Heather K McClellan
Choose the thing that creates the most meaning in your life, and trust yourself to handle the stress that follows.*
Why I do what I do
I love people. I incessantly root for people to be the best version of their genuine selves.
I focus on influencers because I believe they're critical sources of swaying the broader public to value self-awareness and emotional skills. As those skills become more common, more people in the world are fulfilled, people and children are treated better, and there’s thus less abuse or bullying. There are then more thriving, healthy, happy people who can domino effect more good for the world.
Courage is contagious. Every time we choose courage, we make everyone around us a little better and the world a little braver.
Like Hannah Gadsby in Nanette, when one person has a clear, strong sense of self and bravely presents as such, more people free up to be an at-ease, honest version of themselves. Instead of busying ourselves with reflexive strategies to garner approval and fit in, we can be vibrantly authentic, feel happier, and create and accomplish more. When people feel belonging rather than threatened, they have far more space to take on other perspectives.
Per Google's Project Aristotle, psychological safety is critical for maximum effectiveness. Their research was about work teams; I believe and understand that it's also true for individuals in terms of their relationship to both themselves and others.
I also care about people thinking clearly. I believe rationalizing without feeling is as insidious as are flights of emotion not grounded in reason; this is backed up by research on moral decision making. Many don't realize it (pre/post fallacy), but ideally, one can fully feel their feelings without getting hijacked by them. Per neural research on innovation, this yields better decision making, and per Brown's research, we'll experience significantly more joy, as humans can only numb feelings globally rather than selectively.

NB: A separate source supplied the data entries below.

(** [free_inode_blocks] frees the blocks past [keep]. *)
Lemma free_inode_blocks_ok :
  owned x (T i) ->
  exists i' x', free_inode_blocks x i keep = Ret (true, i', x') /\ freeing x' i' /\ trimmed_at x' i'
  /\ (keep <= 12 -> i_block_at i' 12 = 0).
Proof.
  intros O. pose proof (bs_range x L) as Hbs. pose proof (bs_quarter x L) as Hbq. unfold free_inode_blocks. fold (max_blocks x).
  destruct (Z.ltb_spec (max_blocks x) keep); [lia|].
  destruct (free_direct_ok O) as (i1 & x1 & E1 & Fg1 & E12 & Z1). rewrite E1. cbn [mbind res_bind].
  destruct (freeing_valid x1 i1 Fg1) as [Hn1 Ebs1].
  assert (Upd : forall x2 i2, freeing x2 i2 -> freeing x2 (update_inode_block_count x2 i2)).
  { intros x2 i2 Fg2. destruct (freeing_valid x2 i2 Fg2) as [Hn2 _]. pose proof (ow_wf _ _ (fg_owned _ _ Fg2) n Hn2) as W.
    rewrite with_inode_same in W. apply (freeing_fields x2 i2); auto. apply update_count_wf, W. }
  destruct (Z.eqb_spec (i_block_at i1 12) 0) as [Ez|Ez].
  - exists (update_inode_block_count x1 i1), x1. split; [reflexivity|]. split; [exact (Upd x1 i1 Fg1)|].
    split; [|intros _; exact Ez]. apply (freeing_trimmed x1 i1 Fg1 Z1). intros e He _. unfold slot.
    destruct (Z.leb_spec (13 + e) 12); [lia|]. rewrite Ez. reflexivity.
  - pose proof (owned_12 _ _ (fg_owned _ _ Fg1) n Hn1) as Bv. rewrite with_inode_same in Bv. specialize (Bv Ez).
    rewrite (block_ptr_valid x1 (owned_layout _ _ (fg_owned _ _ Fg1))) by (auto; rewrite ?Ebs1; lia). rewrite Z.add_0_r.
    set (lo := if EXT2_DIRECT_BLOCKS <? keep then keep - EXT2_DIRECT_BLOCKS else 0).
    assert (Hlo : 0 <= lo <= x_block_size x / 4 /\ lo = Z.max 0 (keep - 12)).
    { unfold lo, max_blocks, EXT2_DIRECT_BLOCKS in *. destruct (Z.ltb_spec 12 keep); lia. }
    destruct (free_entries_ok x1 i1 lo Fg1 Ez ltac:(lia) ltac:(lia)) as (x2 & E2 & Fg2 & Z2). cbv zeta in E2. rewrite E2. cbn [mbind res_bind].
    destruct (freeing_valid x2 i1 Fg2) as [Hn2 Ebs2].
    unfold EXT2_DIRECT_BLOCKS. destruct (Z.leb_spec keep 12) as [Hk|Hk].
    + destruct (release_direct x2 i1 12 (fg_owned _ _ Fg2) Hn2 ltac:(lia) Ez) as (m3 & -> & U).
      { intros _ t Ht. unfold n_slots in Ht. rewrite Ebs2 in Ht. replace t with (13 + (t - 13)) by lia. apply Z2. lia. }
      cbn [mbind res_bind]. pose proof (freeing_step x2 i1 m3 _ 12 Fg2 U) as Fg3.
      assert (Fg3' : freeing (set_image x2 m3) (set_i_block i1 12 0)).
      { apply Fg3; [|reflexivity]. intros q Hq. unfold data_slot in Hq. destruct (Z.ltb_spec q 12); lia. }
      pose proof (ow_wf _ _ (fg_owned _ _ Fg2) n Hn2) as W. rewrite with_inode_same in W.
      assert (Z12 : i_block_at (set_i_block i1 12 0) 12 = 0) by (rewrite i_block_at_set by (auto; lia); reflexivity).
      eexists _, _. split; [reflexivity|]. split; [exact (Upd _ _ Fg3')|]. split; [|intros _; exact Z12].
      apply (freeing_trimmed _ (set_i_block i1 12 0) Fg3').
      * intros q Hq. rewrite i_block_at_set by (auto; lia). destruct (Z.eqb_spec q 12); [lia | exact (Z1 q Hq)].
      * intros e He _. unfold slot. destruct (Z.leb_spec (13 + e) 12); [lia|]. rewrite Z12. reflexivity.
    + cbn [mbind res_bind]. eexists _, _. split; [reflexivity|]. split; [exact (Upd _ _ Fg2)|]. split; [|lia].
      apply (freeing_trimmed _ i1 Fg2 Z1). intros e He Hke. apply Z2. lia.
Qed.
End Free.
End File.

Your work with me, in gradually increasing your capacities including access to your feelings, will leave you feeling more vibrance and joy in your life.
I’m an emotional intelligence (EQ) consultant currently based in San Francisco, where I work with startups to Fortune 100 companies as well as individuals and executives. My work includes training EQ and empathy skills into elite engineering teams. I've also been flown across the country simply to get a read on a given person.
For five years I helped grow and run the largest Authentic Relating community in the world. We grew from a dozen to around 2,000 members in Austin, Texas. I’ve trained and mentored over 200 facilitators, who in turn have started dozens of other communities in the US and overseas.
I donate my time and skills to international charity projects for incredible causes, from Effective Altruism organizations to bridging gaps between racially divided groups.
I’ve traveled through 46 countries thus far, almost always solo, self-organized, and usually in developing areas—because I love people, culture, and perspectives. I've lived for stints in Manhattan, Australia, Bangkok, Paris, and Tuscany. I'm a devoted albeit off-and-on citizen of my core home: Austin, Texas.
I’ve worked for the United Nations and in the high fashion world; I've done speaking and emceeing; and I ran PR for a boutique firm for years. I'm an honors graduate of the University of Texas at Austin and a suma cum laude graduate of the Fashion Institute of Technology.
I have a personal rule that if I'm drawn to something but am afraid of it, and it is healthy, legal, doesn't pose a reasonable threat, doesn't hurts others, etc., then I have to do it. Step on stage to do improv when I've never tried it before? As much as I want to avoid it in the moment, I have that rule. Learn to scuba dive despite my phobia of deep water and the panic attack I had the first time I went under during my licensing course? Gotta do it. The rule also applies to one of the scariest things for anyone: directly addressing high-stakes, vulnerable conversations. I figure that every time I give in to superfluous fears, it perpetuates the fallacy that there's something worth being afraid of.
I love my life, and I am endlessly grateful for the rich relationships I have with my incredible, inspiring friends.